++++ Available data ++++

(* ===== verification/FilterEngine.v ===== *)
(** * The regexes of filters

    The engine of [kingfisher-rules/src/betterleaks_filter.rs] that compiles the
    patterns of every filter once, and the interface [RegexEngine] the evaluator
    calls. Its reference implementation, [literal_engine], has no databases and
    compiles what it runs where it is used; it says for which patterns and texts the
    native scanner decides and for which the regex. Regexes and Vectorscan are
    parameters; [ScanLaws] says that Vectorscan reports of the patterns of a
    database what it reports of each alone, nothing of how it and the regex
    compare. *)

From Stdlib Require Import ZArith Lia Bool.
From stdpp Require Import base list numbers option gmap.
From S2P Require Import Prelude Text Ordered Expr FilterValue.

(** ** Regexes *)

(** [regex::Regex]: [find] is the span of the leftmost match. *)
Class RegexLib := {
  regex : Type;
  regex_new : bytes -> option regex;
  regex_is_match : regex -> bytes -> bool;
  regex_find : regex -> bytes -> option (nat * nat)
}.

(** [split_once]: around the first comma. *)
Fixpoint split_once (sep : byte) (l : bytes) : option (bytes * bytes) :=
  match l with
  | [] => None
  | b :: r =>
    if b ==? sep then Some ([], r)
    else match split_once sep r with Some (x, y) => Some (b :: x, y) | None => None end
  end.

(** A counted repetition of Go: [{n}], [{n,}] or [{n,m}]. *)
Definition valid_count (count : bytes) : bool :=
  match split_once (bc ",") count with
  | None => non_empty count && forallb is_ascii_digit count
  | Some (from, to) => non_empty from && forallb is_ascii_digit from && forallb is_ascii_digit to
  end.
Lemma keeps_chain e : chained e = true -> Forall (fun c => keeps_both c /\ Forall keeps_both (children c)) (children e) ->
  keeps (snd (eval_run e)).
Proof using push_keeps.
  intros Hc H. destruct e as [| | | | | | | | |node property ? []|node from to|callee arguments| | | | | | | | |]; try discriminate.
  - cbn [run snd]. cbn [children] in H. apply Forall_cons in H as [[? _] [[? _] _]%Forall_cons]. keeps_steps.
  - cbn [run snd]. cbn [children] in H. apply Forall_cons in H as [[? _] [[? _] [[? _] _]%Forall_cons]%Forall_cons]. keeps_steps.
  - destruct callee as [| | | | | | | | |node property ? []| | | | | | | | | | |]; try discriminate.
    cbn [run snd]. cbn [children] in H. apply Forall_cons in H as [[_ H'] Ha]. cbn [children] in H'.
    apply Forall_cons in H' as [? [? _]%Forall_cons].
    assert (Forall keeps_both arguments) by (apply (Forall_impl _ _ _ Ha); by intros ? [? _]). keeps_steps.
Qed.

Lemma keeps_run e : keeps_both e /\ Forall keeps_both (children e).
Proof using push_keeps.
  induction e as [e IH] using expr_nested_ind.
  split; [|apply (Forall_impl _ _ _ IH); by intros ? [? _]]. pose proof (keeps_value e IH) as Hv. split; [done|].
  destruct (chained e) eqn:Ec; [by apply keeps_chain|]. rewrite run_unchained by done. apply keeps_bind; [exact Hv|].
  intros. apply keeps_ret.
Qed.
End keeps.

(** ** Two evaluators side by side

    [sim m1 m2]: from states that agree, but for the cache of the first, both give
    the same result and states that agree, unless the native scanner of the first
    fails. *)

Section sim.
Context {F : F64} {Mem : Memory} {Lib : Library} {Bld : Build} {RL : RegexLib} {VS : Vectorscan} {Hash : Hasher}.
Context (E1 E2 : RegexEngine) (source_line : str) (line_range range2 : Z * Z) (line_of : Lines).
Context {LK : LineKnown source_line line_range line_of}.

Definition same_state (s1 s2 : Evaluator) : Prop :=
  variables s1 = variables s2 /\ confidence s1 = confidence s2 /\ line_cache s2 = None /\ caches_ok (cache_ok E1 line_of) s1.

Definition agree {A} (x1 x2 : res A * Evaluator) : Prop :=
  (x1.1 = Err Native /\ native_fails) \/ (x1.1 = x2.1 /\ same_state x1.2 x2.2).

Definition sim {A} (m1 m2 : M A) : Prop := forall s1 s2, same_state s1 s2 -> agree (m1 s1) (m2 s2).

(** What holds of the value of a computation that ends. *)
Definition yields {A} (m : M A) (P : A -> Prop) : Prop := forall s a s', m s = (Ok a, s') -> P a.

Lemma sim_ret {A} (a : A) : sim (mret a) (mret a).
Proof. intros s1 s2 H. right. done. Qed.

Lemma sim_lift {A} (r1 r2 : res A) : answers r1 r2 -> sim (lift r1) (lift r2).
Proof. intros [H|H] s1 s2 Hs; [by left|by right]. Qed.

Lemma sim_pure {A} (r : res A) : sim (lift r) (lift r).
Proof. apply sim_lift, answers_refl. Qed.

Lemma sim_bind_yields {A B} (P : A -> Prop) (m1 m2 : M A) (f1 f2 : A -> M B) :
  sim m1 m2 -> yields m2 P -> (forall a, P a -> sim (f1 a) (f2 a)) -> sim (m1 ≫= f1) (m2 ≫= f2).
Proof.
  intros Hm Hp Hf s1 s2 H. pose proof (Hm s1 s2 H) as D. rewrite !bind_run. specialize (Hp s2).
  destruct (m1 s1) as [r1 t1], (m2 s2) as [r2 t2]. destruct D as [[D Hf']|[D Ht]]; cbn in *; subst.
  - by left.
  - destruct r2 as [a| |]; [|by right..]. apply Hf; [by eapply Hp|done].
Qed.
Definition parse_expression (source : bytes) : parsed BetterleaksExpr :=
  match lex source with Done tokens => parse_tokens tokens | Error => Error | Starved => Starved end.
Context (Hspans : spans_inside).

(** The range of a window holds every finding the window accepts. *)
Lemma in_window_exact ix dependency primary w : good ix -> primary ∈ found -> (forall v, w = Some v -> window_ok v) ->
  StronglySorted pair_lt (in_window input ix dependency primary w) /\
  (forall p i, In (p, i) (in_window input ix dependency primary w) -> live ix i /\ exists m, found !! i = Some m /\ finding_id m = dep_rule_id dependency /\ start_of m = p) /\
   forall i m, live ix i -> found !! i = Some m -> supplies input dependency primary m w = true -> In (start_of m, i) (in_window input ix dependency primary w).
Proof.
  intros Hix Hp Hw. unfold in_window.
  destruct (match w with None => _ | Some _ => _ end) as [from to] eqn:Er.
  destruct (good_candidates ix (dep_rule_id dependency) (Z.to_nat (Z.min from (byte_len input + 1))) (Z.to_nat (Z.min to (byte_len input + 1))) Hix) as (l & -> & Hs & Hin).
  cbn [default from_option id]. split; [done|]. split; [intros p i Hpi; destruct (proj1 (Hin p i) Hpi) as (? & _ & ?); done|].
  intros i m Hi Hm Hsup. unfold supplies in Hsup. apply andb_prop in Hsup as [Hid Hnear]. apply bool_decide_eq_true in Hid.
  destruct w as [w|]; [|done]. destruct Hspans as [Hlen Hall].
  assert (m ∈ found) as Hmf by by eapply list_elem_of_lookup_2. pose proof (Hall _ Hp). pose proof (Hall _ Hmf).
  destruct (range_complete (byte_len input) (starts input) (to_span (association_offset_span primary)) (to_span (association_offset_span m)) w) as [Hr _];
    [by apply line_starts_ok|by apply Hw|unfold byte_len, to_span; cbn; lia..|].
  specialize (Hr Hnear). rewrite Er in Hr. unfold in_range in Hr. cbn [fst snd to_span s_start] in Hr. tobool.
  apply Hin. split; [done|]. split; [unfold byte_len in *; lia|]. exists m. done.
Qed.

Definition supports (p d c : nat) : Prop := exists primary dependency candidate,
  found !! p = Some primary /\ required primary !! d = Some dependency /\ found !! c = Some candidate /\
  supplies input dependency primary candidate (window_of dependency) = true.
(** X9: There is at most one issue per screenshot: the final list is no longer
    than the list of [.png] names, and when the directory listing has no
    repeated name no file is reported twice. *)
Theorem at_most_one_issue_per_screenshot (w : world) (names : list string)
  (final : list issue) :
  listdir w = Some names ->
  result (main_issues_found w) = Return final ->
  (List.length final
   <= List.length (filter (fun f => Py.endswith f ".png") names))%nat /\
  (forall i, In i final -> In (file i) names /\ Py.endswith (file i) ".png" = true) /\
  (NoDup names -> NoDup (map file final)).
Proof.
  intros Hdir Hres.
  destruct (main_issues_found_returns w final Hres)
    as (names' & out & collected & tail & Hdir' & _ & _ & _ & Hsub & _ & -> & _).
  assert (names' = names) by congruence. subst names'.
  pose proof (sort_reverse_perm black_percentage flt collected) as Hperm.
  fold (sort_issues collected) in Hperm.
  pose proof (screenshots_of_perm names) as Hshots.
  split.
  { rewrite <- (Permutation_length Hperm), (Permutation_length Hshots).
    rewrite <- (length_map file collected). now apply subseq_length. }
  split.
  { intros i Hi.
    apply (Permutation_in _ (Permutation_sym Hperm)) in Hi.
    apply (in_map file) in Hi. apply (subseq_In _ _ _ Hsub) in Hi.
    apply (Permutation_in _ (Permutation_sym Hshots)) in Hi.
    apply filter_In in Hi. exact Hi. }
  intros Hnd.
  apply (Permutation_NoDup (Permutation_map file Hperm)).
  apply (subseq_NoDup _ _ Hsub).
  apply (Permutation_NoDup Hshots). now apply NoDup_filter.
Qed.

Lemma at_most_one_issue_per_screenshot_witness :
  exists final,
    result (main_issues_found Scenario.tiles) = Return final /\
    (List.length final <= 4)%nat /\ NoDup (map file final).
Proof.
  assert (Hrun : exists final,
             result (main_issues_found Scenario.tiles) = Return final).
  { vm_compute. eexists. reflexivity. }
  destruct Hrun as (final & Hres).
  destruct (at_most_one_issue_per_screenshot
              Scenario.tiles Scenario.names final eq_refl Hres)
    as (Hlen & _ & Hnd).
  exists final. split; [exact Hres|]. split; [exact Hlen|].
  apply Hnd. unfold Scenario.names.
  repeat (constructor; [cbn; intuition discriminate|]). constructor.
Defined.

(** X10: When the images are rectangular, every reported percentage is a number
    above 0 and at most 100. *)
Theorem reported_percentages_are_positive (w : world) (final : list issue) :
  (forall p img, open_image w p = Some img -> rectangular img) ->
  result (main_issues_found w) = Return final ->
  forall i, In i final ->
    exists q, black_percentage i = Fin q /\ (0 < q)%Q /\ (q <= 100)%Q.
Proof.
  intros Hrect Hres i Hi.
  destruct (main_issues_found_returns_recorded w final Hres)
    as (names & out & _ & _ & _ & _ & _ & ->).
  apply (Permutation_in _ (Permutation_sym
           (sort_reverse_perm black_percentage flt _))) in Hi.
  apply in_flat_map in Hi. destruct Hi as (s & _ & Hi).
  apply recorded_spec in Hi.
  destruct Hi as (img & b & Hopen & Hreg & _ & _ & ->). cbn [black_percentage].
  specialize (Hrect _ _ Hopen).
  destruct (region_extremes img _ b Hreg) as (_ & (i1 & j1 & B1 & _) & _).
  destruct (is_black_at_inside _ _ _ _ Hrect B1) as (I0 & I1).
  destruct (percentage_finite img default_black_threshold) as (Hpos & Hp);
    [lia | lia |].
  destruct (detect_black_areas_array_cases img default_black_threshold)
    as (Hb & Ht & _ & Hc).
  set (r := detect_black_areas_array img default_black_threshold) in *.
  assert (Hcount : 0 < black_pixels r <= total_pixels r).
  { split.
    - destruct Hc as [(_ & _ & Hn)|(c0 & cs & E & _)]; [congruence|].
      rewrite Hb, E. simpl List.length. lia.
    - rewrite Hb, Ht, <- sum_mask_length. now apply sum_mask_le_total. }
  destruct (percentage_bounds (black_pixels r) (total_pixels r))
    as (Q0 & Q100 & Qz & _); [lia | lia |].
  eexists. split; [exact Hp|]. split; [|exact Q100].
  apply Qle_lt_or_eq in Q0. destruct Q0 as [Hlt|Heq]; [exact Hlt|].
  symmetry in Heq. apply Qz in Heq. lia.
Qed.

Lemma reported_percentages_are_positive_witness :
  exists final,
    result (main_issues_found Scenario.tiles) = Return final /\
    Forall (fun i => exists q, black_percentage i = Fin q /\ (0 < q)%Q /\ (q <= 100)%Q)
           final.
Proof.
  assert (Hrun : exists final,
             result (main_issues_found Scenario.tiles) = Return final).
  { vm_compute. eexists. reflexivity. }
  destruct Hrun as (final & Hres).
  exists final. split; [exact Hres|]. apply Forall_forall.
  apply (reported_percentages_are_positive Scenario.tiles final); [|exact Hres].
  intros p img Hopen. cbn in Hopen.
  assert (Hsolid : forall h wd px, rectangular (Scenario.solid h wd px)).
  { intros h wd px. apply Forall_forall. intros r Hr.
    apply repeat_spec in Hr. subst r. apply repeat_length. }
  repeat match type of Hopen with
         | (if ?c then _ else _) = _ => destruct c
         end; inversion Hopen; subst; try apply Hsolid.
  apply Forall_forall. intros r Hr. cbn [rows Scenario.black_last_row] in Hr.
  apply in_app_or in Hr. destruct Hr as [Hr|[<-|[]]].
  - apply repeat_spec in Hr. subst r. apply repeat_length.
  - apply repeat_length.
Defined.

(* ================================================================== *)
(** ** Further properties of a run: the summary and the exit status *)

Lemma main_issues_found_reports (w : world) (final : list issue) :
  result (main_issues_found w) = Return final ->
  ranked_report (stdout (main_issues_found w)) =
    map (fun p => L_ranked (fst p + 1) (file (snd p)) (black_percentage (snd p)))
        (combine (seq 0 5) final) /\
  verdict_report (stdout (main_issues_found w)) =
    (if is_empty final then [L_success]
     else [L_issues_found (List.length final)]).
Proof.
  intros Hres.
  destruct (main_issues_found_returns_recorded w final Hres)
    as (names & out & Hdir & Hne & _ & Hloop & Hsc & Hfinal).
  destruct (scan_lines_silent _ Hsc) as (_ & Hr & Hv & _).
  rewrite (main_issues_found_stdout w names out _ Hdir Hne Hloop).
  cbv zeta. rewrite <- Hfinal. cbn [stdout fst].
  assert (Hlen : List.length (flat_map (recorded w) (screenshots_of names))
                 = List.length final).
  { rewrite Hfinal. apply Permutation_length, sort_reverse_perm. }
  assert (Hempty : is_empty (flat_map (recorded w) (screenshots_of names))
                   = is_empty final).
  { destruct (flat_map (recorded w) (screenshots_of names)), final;
      try reflexivity; discriminate. }
  rewrite Hempty, Hlen.
  unfold ranked_report, verdict_report in *.
  cbn [filter]. rewrite !filter_app, Hr, Hv. cbn [app filter].
  destruct (is_empty final) eqn:Hf.
  { destruct final; [split; reflexivity | discriminate]. }
  cbn [app filter].
  rewrite print_ranked_lines, combine_seq_firstn. cbn [fst].
  destruct (ranked_lines_report
              (fun p : nat * issue =>
                 L_ranked (fst p + 1) (file (snd p)) (black_percentage (snd p)))
              (fun p : nat * issue => L_ranked_region (region (snd p)))
              (combine (seq 0 5) final)) as (R1 & R2 & _);
    [intros a; eauto | intros a; eauto |].
  unfold ranked_report, verdict_report in R1, R2.
  rewrite !filter_app, R1, R2.
  destruct (is_empty (edge_issues final)), (is_empty (zoom_issues final));
    cbn [app filter]; rewrite ?app_nil_r; split; reflexivity.
Qed.

(** X11: The summary ranks at most the first five issues of the sorted list, in
    that order, numbered from 1. *)
Theorem summary_ranks_the_first_five (w : world) (final : list issue) :
  result (main_issues_found w) = Return final ->
  ranked_report (stdout (main_issues_found w)) =
    map (fun p => L_ranked (fst p + 1) (file (snd p)) (black_percentage (snd p)))
        (combine (seq 0 5) final) /\
  List.length (ranked_report (stdout (main_issues_found w)))
    = Nat.min 5 (List.length final).
Proof.
  intros Hres.
  destruct (main_issues_found_reports w final Hres) as (Hr & _).
  split; [exact Hr|].
  rewrite Hr, length_map, length_combine, length_seq. reflexivity.
Qed.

++++

● What to produce: Looking at the data above, say how many lines contain the word "Hrect", with no added words.

● Problem solution: 3